- Origin: Adelaide, South Australia, Australia
- Genres: Experimental rock; Art rock; Electropunk;
- Years active: 1976–1978
- Label: Suicide Records
- Past members: Ash Wednesday; Bohdan X; Boris; Janis Friedenfelds; Bob Stopa; Peter Sutcliffe;

= JAB =

Australian punk rock band

JAB were an Australian punk rock band, which formed in Adelaide in 1976. The original line-up was Johnny Crash (a.k.a. Janis Friedenfelds) on drums and vocals, Ash Wednesday on bass guitar, synthesiser and tapes, and Bohdan X (a.k.a. Bodhan Kubiakowski) on guitar and vocals. Johnny Crash died on 24 January 2014.

== History ==

JAB's name is an initialism of its founding members' first names: Johnny Crash (a.k.a. Janis Friedenfelds) on drums and vocals, Ash Wednesday on bass guitar, synthesiser and tapes, Bohdan X (a.k.a. Bodhan Kubiakowski) on guitar and vocals, and Boris on guitar. They started in Adelaide in 1976 as an experimental group, "taking inspiration from the likes of Eno, David Bowie and certain German electronic artists such as Kraftwerk, Neu!, Faust and Can."

In 1977 Bob Stopa replaced Boris as second guitarist. JAB defied strict categorisation and split audiences with their abrasive sound. Adelaide's music press described their sound as "synthetic shock rock"; with one contemporary critic opining that it was "experimental, confrontational synthpunk." Australian musicologist, Ian McFarlane, felt they adopted "a brasher punk stance... part of the... new wave scene."

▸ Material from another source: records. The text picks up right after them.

(** * RS-agent-mcp: the per-turn pipeline and its stores, embedded in Rocq

    This development embeds the parts of the RS-agent-mcp service that its
    specification makes statements about:

    - [ChatSession]  : app/services/session/chat_service.py
    - [Progress]     : app/api/progress.py
    - [Classifier]   : app/agent/core/task_classifier.py
    - [ChatSessionMore], [SessionCleanup] : the titles, the listings and the
                       cleanup of app/services/session/chat_service.py
    - [Billing]      : app/services/billing/billing_tracker.py
    - [Credit]       : app/services/billing/credit_service.py
    - [Agent]        : app/agent/core/agent_manager.py, langchain_agent_impl.py,
                       agent_orchestrator.py, response_generator.py
    - [AgentFactory] : app/agent/core/agent_factory.py
    - [Auth]         : app/services/auth/auth_service.py
    - [ChatRouter]   : app/api/routers/chat_router.py (POST /agent/chat)

    Python values are modelled as follows.  A [str] is the list of its code
    points ([pystr]); a [dict] used as a map is a [gmap]; a [dict] used as a
    record is a [Record]; [float] credit amounts are exact rationals ([Qc]);
    [int] is [Z].  Code that talks to the outside world (the LLM, the RSHub
    HTTP API, the file system, the clock) takes the outcome of each call as an
    input, and the functions thread the mutable process-wide state
    explicitly.  Logging is dropped everywhere.

    The file has three parts: the embedding of the code; the vocabulary of
    the statements ([Scenario] and the predicates that follow it); and the
    theorems, module by module. *)

From Stdlib Require Import QArith Qcanon Ascii String.
From stdpp Require Import base gmap sets list strings numbers.

Close Scope Qc_scope.
Close Scope Q_scope.
Set Default Proof Using "Type".
#[global] Set Warnings "-clear-no-such-hyp".

(** ** Python strings *)

Module Py.

(** A Python [str]: the sequence of its Unicode code points. *)
Definition pystr := list N.

(** ASCII literal to code points. *)
Definition cps (s : string) : pystr :=
  (λ a, N_of_ascii a) <$> list_ascii_of_string s.

(** [s[-k:]] for [k >= 0]; remember that [s[-0:]] is all of [s]. *)
Definition slice_last {A} (k : nat) (l : list A) : list A :=
  if decide (k = 0) then l else drop (length l - k) l.

(** [needle in haystack] on strings. *)
Fixpoint starts_with (p s : pystr) : bool :=
  match p, s with
  | [], _ => true
  | _ :: _, [] => false
  | a :: p', b :: s' => if decide (a = b) then starts_with p' s' else false
  end.

Fixpoint contains (p s : pystr) : bool :=
  starts_with p s ||
  match s with
  | [] => false
  | _ :: s' => contains p s'
  end.

(** [any(k in s for k in ks)] *)
Definition any_in (ks : list pystr) (s : pystr) : bool :=
  existsb (λ k, contains k s) ks.

(** The character tables of the Python runtime that the code relies on
    through [str.lower], [str.strip], [re]'s [\s] and [\d], and [int],
    and the interpreter's limit on the number of digits that [int] converts
    ([sys.get_int_max_str_digits()]: 4300 unless the deployment sets
    another value, which is 0 for no limit or at least 640).  They are data
    of the interpreter, not of the repository, so the model takes them as a
    parameter; [ascii_tables] below is the restriction of the tables to the
    ASCII range with the default limit, used to evaluate examples. *)
Class Unicode := {
  py_lower : pystr → pystr;        (* str.lower *)
  py_isspace : N → bool;           (* str.isspace, \s *)
  py_digit : N → option Z;         (* decimal value of a \d character *)
  py_int_max_str_digits : nat;     (* sys.get_int_max_str_digits() *)
}.

Definition ascii_lower_char (c : N) : N :=
  if decide (65 ≤ c ∧ c ≤ 90)%N then (c + 32)%N else c.

Definition ascii_tables : Unicode := {|
  py_lower := fmap ascii_lower_char;
  py_isspace := λ c, bool_decide (c ∈ [9; 10; 11; 12; 13; 28; 29; 30; 31; 32]%N);
  py_digit := λ c, if decide (48 ≤ c ∧ c ≤ 57)%N then Some (Z.of_N c - 48)%Z else None;
  py_int_max_str_digits := 4300;
|}.

End Py.
Import Py.

(** ** app/core/config.py *)

Module Settings.

Inductive deployment_mode := production | local.

Global Instance deployment_mode_eq_dec : EqDecision deployment_mode.
Proof. solve_decision. Defined.

Record settings := {
  DEPLOYMENT_MODE : deployment_mode;
  RSHUB_TOKEN : pystr;
  ENABLE_LOCAL_SESSION_CACHE : bool;
  LLM_COST_FACTOR : Qc;
  RSHUB_TASK_COST_FACTOR : Qc;
}.

End Settings.
Import Settings.

(** ** app/services/session/chat_service.py *)

Module ChatSession.

Inductive role := user | assistant.

Record message := Message {
  msg_role : role;
  content : pystr;
  timestamp : nat;
}.

Record session_data := SessionData {
  session_id : pystr;
  title : pystr;
  created_at : nat;
  updated_at : nat;
  messages : list message;
}.

(** [self.max_history_messages = 50] in [__init__]. *)
Definition max_history_messages : nat := 50.

(** [_cleanup_old_sessions] evicts files from the local cache directory by
    age and by count; which files go depends on directory order and on the
    clock.  Here it is any function that only deletes entries. *)
Record cleanup_policy := {
  cleanup_old_sessions :> nat → gmap pystr session_data → gmap pystr session_data;
  cleanup_only_deletes : ∀ now m, cleanup_old_sessions now m ⊆ m;
}.

Record ChatSessionService := {
  settings_ : settings;
  enable_local_cache : bool;
  cleanup : cleanup_policy;
}.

JAB relocated to Melbourne in August 1977 joining the punk scene and playing alongside the Boys Next Door and X-Ray-Z. Bohdan later recalled, "They were very exciting times, we were changing the face of the music scene and we all knew it. .... All the bands on the scene just kind of found each other. Usually it was through playing together at places like the Tiger Lounge in Richmond, Bombay Rock in Brunswick and of course Bananas down in St Kilda."

JAB signed to Suicide Records in January 1978 and two of their tracks, "Blonde and Bombed" and "Let's Go", were included on the label's compilation album by various artists, Lethal Weapons. In May Pierre Voltaire (a.k.a. Peter Sutcliffe or Pierre Sutcliffe) (ex-Teenage Radio Stars) joined on bass guitar, allowing Wednesday to concentrate on keyboards. The band played their final show in August 1978 at the Crystal Ballroom (then known as the Seaview Ballroom), which was also the first gig ever played at that venue. JAB were later recognised as one of the first Australian bands to combine electronica with a punk aesthetic and hard-edged guitar sound.

Bohdan X joined members of the Chosen Few to form Bohdan and the Instigators. He later issued solo records, including a four-track, 12-inch extended play, Fear of Flying, on Rumour Records in December 1983 and the mini-album, Kingsnake on Rampant Records in 1988. He later hosted a show on the community radio station, 3RRR-FM.

Wednesday, Crash and Sutcliffe joined Sean Kelly (ex-Teenage Radio Stars) to form the first line-up of Models. Sutcliffe was replaced on bass guitar after six months. He won $503,000 in May 2014, on Australian TV quiz show, Million Dollar Minute. Wednesday stayed with Models for a year, after which he played with the Metronomes, Modern Jazz and Crashland. He issued a solo single in 1980, "Love by Numbers"/"Boring Instrumental", and became a touring member with the German band, Einstürzende Neubauten. Crash left Models in 1981 and went on to play with Sacred Cowboys (1982–85), Beasts of Bourbon (1983), the Slaughtermen (1984) and Tombstone Hands. Johnny Crash (Janis Friedenfelds) died on 24 January 2014.